No dia 15 de Outubro , no dia em que se celebra o dia da consciencialização da perda gestacional, a Benedita veio ao mundo, num parto respeitado e humanizado. Não, a Benedita não chorou, mas tudo em mim se desfez por completo. 

Levaram a Benedita e aconchegaram-na na mantinha que tinha sido da irmã, a enfermeira regressa com uma caixa de memórias, com a hora do nascimento, o dia, e a impressão dos pezinhos e das mãozinhas. 

Chorei muito, foi devastador. 

No dia seguinte tive alta logo de manhã e fui para casa descansar, a nossa filha estava ao cuidado da nossa família, mas tínhamos que nos preparar para lhe dar a notícia. 

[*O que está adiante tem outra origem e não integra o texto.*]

Definition validateIncomingSegment (seg : Segment) (t : ControlBlock)
    : ControlBlock * option error :=
  let flags := Flags seg in
  let hasAck := HasAll flags FlagACK in
  let preestablished := IsPreestablished (state t) in
  let established := state_eqb (state t) StateEstablished in
  let acksOld := hasAck && negb (LessThan (snd_UNA (snd t)) (ACK seg)) in
  let acksUnsentData := hasAck && negb (LessThanEq (ACK seg) (snd_NXT (snd t))) in
  let ctlOrDataSegment :=
    established && ((0 <? DATALEN seg) || HasAny flags (Z.lor FlagFIN FlagRST)) in
  match incoming_reject seg t with
  | Some err =>
      match err with
      | errSeqNotInWindow | errLastNotInWindow | errRequireSequential | errZeroWindow =>
          if negb (HasAny flags FlagRST) then
            if tooManyChallengeAcks t then (Abort t, Some NetErrClosed)
            else (triggerChallengeAckEmit t, Some err)
          else (t, Some err)
      | _ => (t, Some err)
      end
  | None =>
      if HasAny flags FlagRST then handleRST (SEQ seg) t
      else if established && acksOld && negb ctlOrDataSegment then (t, None)
      else if established && acksUnsentData then
        (or_pending0 FlagACK t, Some errDropSegment)
      else if preestablished && (acksOld || acksUnsentData) then
        let t := with_pending FlagRST (pending1 t) t in
        let t := with_rstPtr (ACK seg) t in
        (resetSnd (snd_ISS (snd t)) (WND seg) t, Some errDropSegment)
      else (t, None)
  end.

(** ** Recv *)

(** The [switch] on the state: new block, pending flags, error. *)
Definition recv_dispatch (seg : Segment) (t : ControlBlock)
    : outcome (ControlBlock * Z * option error) :=
  match state t with
  | StateListen => Ret (rcvListen seg t)
  | StateSynSent => Ret (rcvSynSent seg t)
  | StateSynRcvd => Ret (rcvSynRcvd seg t)
  | StateEstablished => Ret (rcvEstablished seg t)
  | StateFinWait1 => Ret (rcvFinWait1 seg t)
  | StateFinWait2 => Ret (rcvFinWait2 seg t)
  | StateCloseWait => Ret (t, 0, None)
  | StateLastAck => Ret (if HasAny (Flags seg) FlagACK then Abort t else t, 0, None)
  | StateClosing =>
      Ret (if HasAny (Flags seg) FlagACK then with_state StateTimeWait t else t, 0, None)
  | StateClosed | StateTimeWait => Panic
  end.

Na manhã seguinte fui buscá-la, sentei-me com ela e expliquei o que aconteceu à mana. Ela reagiu bem, ficou calma apenas nos perguntou se ia continuar a ser só ela na nossa vida e nós respondemos que sim e demos um abraço. 

Estivemos 1 semana a espera que liberassem o corpo da Benedita, e o dia do funeral chegou. Decidimos cremar a nossa filha, e lembro-me que ao chegar ao crematório havia uma placa que dizia “Filho de Soraia Carvalho”, foi aí que tudo se tornou ainda mais real. 

Demos a mão e entrámos, quando eu vi aquele caixão pequenino, não consegui conter-me e chorei compulsivamente. Foi um ambiente muito pesado, foi muito complicado, mas as nossas famílias estiveram sempre lá para nós. 

Aos poucos fui aprendendo a lidar com a nossa dor, a gerir os meus sentimentos. Descobri da pior forma, que o luto é um caminho longo e solitário. 

Hoje com o coração mais calmo, fiz as pazes com a vida, porque tal e qual como comecei a nossa história, deixar ir é um ato de amor. E assim foi.

Enquanto mãe, vivi o dia mais feliz da minha vida, e o mais triste também. Mas Hoje, Inicio um novo ciclo, e tu querida Benedita vais sempre fazer parte da história da minha há vida. 

Querida Benedita, espero que estejas em paz. Lembro-me de ti todos os dias. 

Com amor, Mãe.

3 comentários a “Soraia”

Querida Soraia, soube ao de leve a sua história e agora como mãe,a ler com detalhes, estou a chorar por ter sido tão estúpida,e não perceber os pormenores tão importantes. Mas simultaneamente sinto uma paz na sua descrição. Tem todo o meu respeito,e como católica acredito que a querida Benedita está a velar por vós. E um dia irão reencontrar se rodeadas desse Amor para a eternidade.
Obrigada pela partilha, pela generosidade, e por consciencializar as pessoas do quão doloroso,e cheio de momentos que não sabemos.
Um abraçinho para a família, principalmente para as TRÊS

Querida Soraia e João. Ler a vossa história foi recordar a minha. Vocês são enormes e lindos. A Benedita vai estar para sempre a olhar para vocês com um orgulho enorme, porque ela partiu mas o amor ficou.
Gosto muito de vocês.

Queridos pais,
Ainda no processo da vossa dor, venho deixar-vos um abraço enorme. Venho mostrar o meu respeito por terem partilhado a vossa vida e para aquietarem tantos outros corações. A existência da Benedita teve um propósito, tem sempre. Espero que ela vos esteja a ver e a guiar de um lugar bem melhor que este e que um dia se possam encontrar.